START Extracted data

Lemma derive_one_eq a c (st := settle c (status_at sys (pr_id c) (da_statuses a))) : NoDup (map status_key (da_statuses a)) ->
  derive_one sys p na vendors a c =
  {| da_statuses := (derive_status sys (rule_state c) (rule_source c) c (da_statuses a)).2;
     da_derivation := (da_derivation a ++ [(pr_control_id c, snapshot_row c st)])%list;
     da_score_states := <[pr_control_id c := st_state st]> (da_score_states a); da_score_sources := <[pr_control_id c := st_source st]> (da_score_sources a);
     da_by_resp := bump (rule_resp c) 1 (da_by_resp a); da_by_state := bump (st_state st) 1 (da_by_state a);
     da_gaps := if is_gap c st then (da_gaps a ++ [c])%list else da_gaps a |}.
Proof.
  intros Hn. pose proof (proj1 (derive_status_eq c _ Hn)) as E. fold st in E. unfold derive_one. revert E.
  unfold is_gap, snapshot_row, rule_state, rule_source, rule_resp. destruct (rule_for p na vendors c) as [[state resp] source]. cbn [fst snd].
  destruct (derive_status sys state source c (da_statuses a)) as [r l]. cbn [fst snd]. by intros ->.
Qed.

(** What a derivation leaves, practice by practice, from what stood before it. *)
Record derived_from (l : list ScoringControl) (row : ScoringControl -> ScoringStatus) (a a' : DeriveAcc) : Prop := {
  df_keys : NoDup (map status_key (da_statuses a'));
  df_kept : forall r, r ∈ da_statuses a -> st_state r <> "not_assessed" -> r ∈ da_statuses a';
  df_rows : forall c, c ∈ l -> status_at sys (pr_id c) (da_statuses a') = Some (row c);
  df_rest : forall s i, (s <> sys \/ i ∉ map pr_id l) -> status_at s i (da_statuses a') = status_at s i (da_statuses a);
  df_snapshot : da_derivation a' = (da_derivation a ++ map (fun c => (pr_control_id c, snapshot_row c (row c))) l)%list;
  df_states : da_score_states a' = fold_left (fun m c => <[pr_control_id c := st_state (row c)]> m) l (da_score_states a);
  df_sources : da_score_sources a' = fold_left (fun m c => <[pr_control_id c := st_source (row c)]> m) l (da_score_sources a);
  df_gaps : da_gaps a' = (da_gaps a ++ List.filter (fun c => is_gap c (row c)) l)%list;
  df_resp : forall k, default 0 (da_by_resp a' !! k) = default 0 (da_by_resp a !! k) + lcount (fun c => bool_decide (rule_resp c = k)) l;
  df_state : forall k, default 0 (da_by_state a' !! k) = default 0 (da_by_state a !! k) + lcount (fun c => bool_decide (st_state (row c) = k)) l }.

Lemma derive_fold l row a : NoDup (map pr_id l) -> NoDup (map status_key (da_statuses a)) ->
  (forall c, c ∈ l -> row c = settle c (status_at sys (pr_id c) (da_statuses a))) ->
  derived_from l row a (fold_left (derive_one sys p na vendors) l a).
Proof.
  revert a. induction l as [|c l IH]; intros a Hl Hk Hrow.
  { split; cbn; intros; rewrite ?app_nil_r; try done; [by apply not_elem_of_nil in H|unfold lcount; cbn; lia..]. }
  cbn [map] in Hl. apply NoDup_cons in Hl as [Hc Hl]. cbn [fold_left]. rewrite (derive_one_eq a c Hk), <-(Hrow c) by by left.
  destruct (derive_status_eq c _ Hk) as (_ & Hk' & Hold & Hat). rewrite <-(Hrow c) in Hat by by left. set (l' := (derive_status _ _ _ _ _).2) in *.
  set (a' := {| da_statuses := l' |}). assert (Hne : forall d, d ∈ l -> (sys, pr_id d) <> (sys, pr_id c)).
  { intros d Hd [= E]. apply Hc. rewrite <-E. by apply (list_elem_of_fmap_2 pr_id). }
  destruct (IH a' Hl Hk') as [K1 K2 K3 K4 K5 K6 K7 K8 K9 K10].
  { intros d Hd. rewrite (Hrow d) by by right. cbn [da_statuses a']. rewrite Hat, decide_False by by apply Hne. done. }
  split; [done|auto| | |rewrite K5; cbn; by rewrite <-app_assoc|done|done| | |].
  - intros d [ ->|Hd]%elem_of_cons; [|by apply K3]. rewrite K4 by (right; exact Hc). cbn [da_statuses a']. by rewrite Hat, decide_True.
  - intros s i Hsi. rewrite K4 by (destruct Hsi as [|Hi]; [by left|right; intros ?; apply Hi; by right]). cbn [da_statuses a'].
    rewrite Hat, decide_False; [done|]. intros [= -> ->]. destruct Hsi as [|Hi]; [done|]. apply Hi. by left.
  - rewrite K8. cbn [da_gaps a' List.filter]. destruct (is_gap c (row c)); [by rewrite <-app_assoc|done].
  - intros k. rewrite K9. cbn [da_by_resp a']. rewrite lookup_bump, lcount_cons. repeat case_decide; case_bool_decide; try done; lia.
  - intros k. rewrite K10. cbn [da_by_state a']. rewrite lookup_bump, lcount_cons. repeat case_decide; case_bool_decide; try done; lia.
Qed.
End derivation.

(** ** The tables stay well formed *)

(** Practices by id and by identifier, and one row per system and practice. *)
Record scored_wf (s : Scored) : Prop := {
  sw_ids : NoDup (map pr_id (sd_practices s));
  sw_control_ids : NoDup (map pr_control_id (sd_practices s));
  sw_statuses : NoDup (map status_key (sd_statuses s)) }.

Lemma elem_table {A} k (v : A) l q : dget k l = Some v -> forallb (fun e => q e.2) l = true -> q v = true.
Proof.
  induction l as [|[k' v'] l IH]; [done|]. cbn [forallb dget snd]. intros Hk [Hq Hl]%andb_prop. case_decide; [by injection Hk as <-|by apply IH].
Qed.

(** The rules put every practice in one of four states. *)
Lemma rule_states p na vendors c : mem (rule_state p na vendors c) ["not_applicable"; "inherited"; "partial"; "not_implemented"] = true.
Proof.
  unfold rule_state, rule_for. destruct (mem _ na); [done|]. destruct (vendors !! _); [done|]. unfold platform_state. case_bool_decide.
  - destruct (dget _ COVERAGE_TO_STATE) as [[st resp]|] eqn:E; [|done]. cbn.
    apply (elem_table _ (st, resp) _ (fun e => mem e.1 ["not_applicable"; "inherited"; "partial"; "not_implemented"])) in E; [done|by vm_compute].
  - destruct (sp_cloud_platform p) as [pl|]; [|done]. destruct (dget pl PLATFORM_DOMAIN) as [t|] eqn:Et; [|done].
    destruct (dget (pr_domain c) t) as [[st resp]|] eqn:E; [|done]. cbn.
    apply (elem_table _ t _ (fun t => forallb (fun e => mem e.2.1 ["not_applicable"; "inherited"; "partial"; "not_implemented"]) t)) in Et; [|by vm_compute].
    by apply (elem_table _ (st, resp) _ (fun e => mem e.1 ["not_applicable"; "inherited"; "partial"; "not_implemented"])) in E.
Qed.
Lemma settle_assessed sys p na vendors c o : st_state (settle sys p na vendors c o) <> "not_assessed".
Proof.
  assert (H : rule_state p na vendors c <> "not_assessed").
  { intros E. pose proof (rule_states p na vendors c) as H. rewrite E in H. by vm_compute in H. }
  unfold settle. destruct o as [r|]; [|done]. case_bool_decide; done.
Qed.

END Extracted data

Among the entries above, the lines between the ones containing "df_resp : forall" and "Lemma derive_fold l", inclusive, are to be transcribed exactly. No other line is to be given.

  df_resp : forall k, default 0 (da_by_resp a' !! k) = default 0 (da_by_resp a !! k) + lcount (fun c => bool_decide (rule_resp c = k)) l;
  df_state : forall k, default 0 (da_by_state a' !! k) = default 0 (da_by_state a !! k) + lcount (fun c => bool_decide (st_state (row c) = k)) l }.

Lemma derive_fold l row a : NoDup (map pr_id l) -> NoDup (map status_key (da_statuses a)) ->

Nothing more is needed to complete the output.